SYSCALL_DEFINE(pwrite64)(unsigned int fd, const char __user *buf,
             size_t count, loff_t pos)
{
    struct file *file;
    ssize_t ret = -EBADF;
    int fput_needed;

    if (pos < 0)
        return -EINVAL;

    file = fget_light(fd, &fput_needed);
    if (file) {
        ret = -ESPIPE;
        if (file->f_mode & FMODE_PWRITE) 
            // Pass the offset or pos directly, while ordinary write requires
            // You need to get the offset from the struct file first, and then pass it in
            ret = vfs_write(file, buf, count, &pos);
        fput_light(file, fput_needed);
    }

    return ret;
}

SYSCALL_DEFINE3(write, unsigned int, fd, const char __user *, buf,
        size_t, count)
{
    struct file *file;
    ssize_t ret = -EBADF;
    int fput_needed;

    file = fget_light(fd, &fput_needed);
    if (file) {
        // The first step takes the offset
        loff_t pos = file_pos_read(file);
        // The second step actually writes
        ret = vfs_write(file, buf, count, &pos);
        // The third step writes back to the offset
        file_pos_write(file, pos );
        fput_light(file, fput_needed);
    }

    return ret;
}
​ The last question is whether multiple processes writing the same file will cause the file to be cluttered.
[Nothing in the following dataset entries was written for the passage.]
(** One step of such a thread; it is through when no place is left.  A thread waits while the
    semaphore is 0, and the helper ends when it likes. *)
Inductive helper_step (b : board) : place -> board -> option place -> Prop :=
| sem_wait_step : sem_valid b = true -> 0 < fg_sem b -> helper_step b Enter (set_sem (fg_sem b - 1) b) (Some Inside)
| no_wait_step : sem_valid b = false -> helper_step b Enter b (Some Inside)
| system_step : helper_step b Inside b (Some Leave)
| sem_post_step : helper_step b Leave (if sem_valid b then set_sem (fg_sem b + 1) b else b) None.

(** The main thread waits for the thread of [execfn], so it has at most one update under way.  The
    thread of inotify handles the events that it has read, one after the other. *)
Record system := mkSystem {
  the_board : board;
  update : option (BatteryProperties * place);
  events : list bool;
  shutdown : option place
}.

(** Calls from outside: [healthd_board_battery_update], when no other update is under way (it answers
    the properties [shown]), and events that are read when all others were handled. *)
Inductive daemon_call : system -> system -> Prop :=
| update_without_helper b es sd props : wants_helper props (note_charger props b) = false ->
    daemon_call (mkSystem b None es sd) (mkSystem (note_charger props b) None es sd)
| update_with_helper b es sd props : wants_helper props (note_charger props b) = true ->
    daemon_call (mkSystem b None es sd) (mkSystem (note_charger props b) (Some (props, Enter)) es sd)
| events_read b up buffer length es : inotify_events buffer length = Some es ->
    daemon_call (mkSystem b up [] None) (mkSystem b up es None).

(** What the threads do then.  The property that is read for an event says whether a shutdown is
    requested. *)
Inductive daemon_runs : system -> system -> Prop :=
| update_runs b es sd props p b' p' : helper_step b p b' (Some p') ->
    daemon_runs (mkSystem b (Some (props, p)) es sd) (mkSystem b' (Some (props, p')) es sd)
| update_ends b es sd props p b' : helper_step b p b' None ->
    daemon_runs (mkSystem b (Some (props, p)) es sd) (mkSystem (set_saved (batteryStatus props) (batteryLevel props) b') None es sd)
| event_passed b up e es (requested : bool) : e && requested = false ->
    daemon_runs (mkSystem b up (e :: es) None) (mkSystem b up es None)
| shutdown_begins b up es : daemon_runs (mkSystem b up (true :: es) None) (mkSystem b up (true :: es) (Some Enter))
| shutdown_runs b up es p b' p' : helper_step b p b' (Some p') ->
    daemon_runs (mkSystem b up es (Some p)) (mkSystem b' up es (Some p'))
| shutdown_ends b up e es p b' : helper_step b p b' None ->
    daemon_runs (mkSystem b up (e :: es) (Some p)) (mkSystem (set_kill b') up es None).

(** The daemon from its start, however that went. *)
Inductive reachable_system : system -> Prop :=
| board_starts stack names path sem_init_ok w b w' : healthd_board_init stack names path sem_init_ok w = (Ret b, w') ->
    reachable_system (mkSystem b None [] None)
| board_steps s s' : reachable_system s -> daemon_call s s' \/ daemon_runs s s' -> reachable_system s'.

(** ** The helper *)

(** Whether a thread has passed the semaphore. *)
Definition holds (p : option place) : Z := match p with Some Inside | Some Leave => 1 | _ => 0 end.

(** The semaphore and the threads that have passed it are one together. *)
Definition system_ok (s : system) : Prop :=
  (sem_valid (the_board s) = true -> 0 <= fg_sem (the_board s) /\ fg_sem (the_board s) + holds (snd <$> update s) + holds (shutdown s) = 1) /\
  (shutdown s = None \/ events s <> []).

Lemma note_charger_sem props b : sem_valid (note_charger props b) = sem_valid b /\ fg_sem (note_charger props b) = fg_sem b.
Proof using Type. unfold note_charger. by case_match. Qed.

Lemma helper_step_sem b p b' p' : helper_step b p b' p' ->
  sem_valid b' = sem_valid b /\ (sem_valid b = true -> fg_sem b' + holds p' = fg_sem b + holds (Some p) /\ (0 <= fg_sem b -> 0 <= fg_sem b')).
Proof using Type.
  intros [Hv Hs|Hv| |]; cbn.
  - split; [done|]. intros _. lia.
  - split; [done|]. intros Hv'. congruence.
  - split; [done|]. lia.
  - destruct (sem_valid b) eqn:Hv; cbn; (split; [done|]); [intros _; lia|done].
Qed.

Lemma daemon_call_ok s s' : daemon_call s s' -> system_ok s -> system_ok s'.
Proof using Type.
  unfold system_ok. intros Hc Hok.
  destruct Hc as [b es sd props H|b es sd props H|b up buffer length es H]; destruct Hok as [H1 H2];
    cbn [the_board update events shutdown snd fmap option_fmap option_map] in *.
  1, 2: destruct (note_charger_sem props b) as [-> ->]; split; [exact H1|exact H2].
  split; [exact H1|by left].
Qed.

Lemma daemon_runs_ok s s' : daemon_runs s s' -> system_ok s -> system_ok s'.
Proof using Type.
  unfold system_ok. intros Hr Hok. destruct Hr as [b es sd props p b' p' H|b es sd props p b' H|b up e es r H|b up es|b up es p b' p' H|b up e es p b' H]; destruct Hok as [H1 H2];
    cbn [the_board update events shutdown snd fmap option_fmap option_map sem_valid fg_sem set_saved set_kill] in *.
  1, 2, 5, 6: destruct (helper_step_sem _ _ _ _ H) as [Hv Hs]; rewrite Hv;
    (split; [intros Hval; specialize (Hs Hval); specialize (H1 Hval); cbn [holds] in *; lia|]).
  - exact H2.
  - exact H2.
  - right. by destruct H2.
  - by left.
  - split; [exact H1|by left].
  - split; [exact H1|by right].
Qed.

Lemma reachable_system_ok s : reachable_system s -> system_ok s.
Proof using Type.
  induction 1 as [stack names path ok w b w' H|s s' _ IH [H|H]]; [|by eapply daemon_call_ok|by eapply daemon_runs_ok].
  split; [cbn|by left]. unfold healthd_board_init, bind, ret in H.
  repeat case_match; simplify_eq/=; by try (intros _; lia).
Qed.

(** C33: When the semaphore could be made, the helper never runs for an update and for a shutdown at once. *)
Theorem helper_runs_alone s : reachable_system s -> sem_valid (the_board s) = true ->
  ~ ((snd <$> update s) = Some Inside /\ shutdown s = Some Inside).
Proof using Type.
  intros Hs Hv [Hu Hd]. destruct (reachable_system_ok s Hs) as [H _]. specialize (H Hv). rewrite Hu, Hd in H. cbn [holds] in H. lia.
Qed.

(** ** Every call ends *)

Definition steps_left (p : place) : nat := match p with Enter => 3 | Inside => 2 | Leave => 1 end.
Definition work (s : system) : nat :=
  (match update s with Some (_, p) => steps_left p | None => 0 end +
   match shutdown s with Some p => 4 * (length (events s) - 1) + steps_left p | None => 4 * length (events s) end)%nat.

Definition at_rest (s : system) : Prop := update s = None /\ events s = [] /\ shutdown s = None.

Lemma helper_step_left b p b' p' : helper_step b p b' p' ->
  (match p' with Some p' => steps_left p' | None => 0 end < steps_left p)%nat.
Proof using Type. intros []; cbn; lia. Qed.

Lemma daemon_runs_work s s' : daemon_runs s s' -> system_ok s -> (work s' < work s)%nat.
Proof using Type.
  intros Hr [_ Hev].
  destruct Hr as [b es sd props p b' p' H|b es sd props p b' H|b up e es r H|b up es|b up es p b' p' H|b up e es p b' H];
    unfold work; cbn [the_board update events shutdown length] in *; try apply helper_step_left in H; cbn [steps_left] in *; lia.
Qed.

(** A thread at any place can go on, but one before the semaphore while the other has passed it. *)
Lemma helper_can_step b p : sem_valid b = true -> 0 < fg_sem b \/ p <> Enter -> exists b' p', helper_step b p b' p'.
Proof using Type. intros Hv H. destruct p; [|do 2 eexists; constructor|do 2 eexists; constructor]. destruct H as [H|H]; [|done]. do 2 eexists. by apply sem_wait_step. Qed.

Lemma helper_can_step_free b p : sem_valid b = false -> exists b' p', helper_step b p b' p'.
Proof using Type. intros Hv. destruct p; do 2 eexists; [by apply no_wait_step|constructor|constructor]. Qed.

Lemma update_can_step b props p es sd b' p' : helper_step b p b' p' -> exists s', daemon_runs (mkSystem b (Some (props, p)) es sd) s'.
Proof using Type. intros H. destruct p'; eexists; [by eapply update_runs|by eapply update_ends]. Qed.

Lemma shutdown_can_step b up es p b' p' : es <> [] -> helper_step b p b' p' -> exists s', daemon_runs (mkSystem b up es (Some p)) s'.
Proof using Type. intros He H. destruct es; [done|]. destruct p'; eexists; [by eapply shutdown_runs|by eapply shutdown_ends]. Qed.

Lemma daemon_can_step s : system_ok s -> ~ at_rest s -> exists s', daemon_runs s s'.
Proof using Type.
  destruct s as [b up es sd]. intros [Hsem Hev] Hrest. cbn [the_board update events shutdown] in *. destruct (sem_valid b) eqn:Hv.
  - destruct (Hsem eq_refl) as [H0 H1]. destruct sd as [p|].
    + destruct Hev as [|Hev]; [done|]. destruct (decide (0 < fg_sem b \/ p <> Enter)) as [Hp|Hp].
      * destruct (helper_can_step b p Hv Hp) as (b' & p' & H). by eapply shutdown_can_step.
      * assert (p = Enter) as -> by (destruct p; [done|by destruct Hp; right|by destruct Hp; right]). destruct up as [[props q]|]; cbn in H1.
        -- destruct (helper_can_step b q Hv) as (b' & p' & H); [destruct q; [left; lia|by right|by right]|].
           by eapply update_can_step.
        -- destruct Hp. left. lia.
    + destruct up as [[props q]|].
      * destruct (helper_can_step b q Hv) as (b' & p' & H); [destruct q; [left; cbn in H1; lia|by right|by right]|]. by eapply update_can_step.
      * destruct es as [|e es]; [by destruct Hrest|]. eexists. apply (event_passed b None e es false). by rewrite andb_false_r.
  - destruct sd as [p|].
    + destruct Hev as [|Hev]; [done|]. destruct (helper_can_step_free b p Hv) as (b' & p' & H). by eapply shutdown_can_step.
    + destruct up as [[props q]|].
      * destruct (helper_can_step_free b q Hv) as (b' & p' & H). by eapply update_can_step.
      * destruct es as [|e es]; [by destruct Hrest|]. eexists. apply (event_passed b None e es false). by rewrite andb_false_r.
Qed.

(** C34: However the threads take turns, they come to rest after a bounded number of steps, and before
    that one of them can go on: every update ends and every event is handled, as often as the helper
    ends. *)
Theorem daemon_comes_to_rest s : reachable_system s ->
  (forall n s', nsteps daemon_runs n s s' -> (n <= 3 + 4 * length (events s))%nat) /\
  (forall s', rtc daemon_runs s s' -> (forall s'', ~ daemon_runs s' s'') -> at_rest s').
Proof using Type.
  intros Hs. pose proof (reachable_system_ok s Hs) as Hok. split.
  - intros n s' Hn. assert (Hw : (n + work s' <= work s)%nat).
    { clear Hs. induction Hn as [|n s s1 s' H _ IH]; [lia|]. pose proof (daemon_runs_work _ _ H Hok).
      specialize (IH (daemon_runs_ok _ _ H Hok)). lia. }
    assert (work s <= 3 + 4 * length (events s))%nat; [|lia].
    unfold work. destruct Hok as [_ Hev]. destruct (update s) as [[? []]|], (shutdown s) as [[]|]; cbn [steps_left]; destruct (events s); cbn [length]; destruct Hev; try done; lia.
  - intros s' Hsteps Hstuck. assert (Hok' : system_ok s').
    { clear Hstuck Hs. induction Hsteps as [|s s1 s' H _ IH]; [done|]. apply IH. by eapply daemon_runs_ok. }
    destruct (update s') eqn:Eu, (events s') eqn:Ee, (shutdown s') eqn:Ed; try done;
      (destruct (daemon_can_step s' Hok') as [s'' H]; [intros (? & ? & ?); congruence|by destruct (Hstuck s'')]).
Qed.
End Board.

(** ** The mode of the system *)

Lemma strstr_app l t s r : strstr l s = Some r -> strstr (l ++ t) s = Some (r ++ t).
Proof.
  induction l as [|c l IH]; cbn [strstr app].
  - case_bool_decide as H; [|done]. rewrite take_nil in H. subst s. intros [= <-]. destruct t; cbn; by rewrite bool_decide_true.
  - case_bool_decide as H.
    + intros [= <-]. rewrite bool_decide_true; [done|]. rewrite <-H at 2. change (c :: l ++ t) with ((c :: l) ++ t).
      rewrite take_app_le; [done|]. rewrite <-H, length_take. lia.
    + intros Hs. rewrite bool_decide_false; [by apply IH|]. intros H'. apply H.
      assert (length s <= length (c :: l))%nat.
      { clear -Hs. cbn. enough (length s <= length l)%nat by lia. revert Hs. induction l as [|c' l IH]; cbn [strstr].
        - case_bool_decide as H; [|done]. rewrite take_nil in H. by subst.
        - case_bool_decide as H; [intros _; rewrite <-H, length_take; lia|]. intros Hs. specialize (IH Hs). cbn. lia. }
      rewrite <-H' at 2. change (c :: l ++ t) with ((c :: l) ++ t). by rewrite take_app_le.
Qed.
Intuitively, it is obvious that multiple processes writing files are not atomic , because each process has a struct file object, which is independent, and has an independent file offset, so obviously this will lead to the data overwrite mentioned above, but will it lead to data confusion?, the answer No, although **struct file** objects are independent, **struct inode** is shared (no matter how many times the same file is opened, there is only one **struct inode** object), the last write of the file In fact, it is written into the page cache first, and the page cache and **struct inode** have a one-to-one correspondence, and will be locked before the actual file is written, and this lock belongs to **struct inode** Object (see mutex_lock(&inode->i_mutex) above), no matter how many processes or threads there are, as long as they write data to the same file, they will get the same lock, which is thread-safe, so it is also There will be no data write disorder.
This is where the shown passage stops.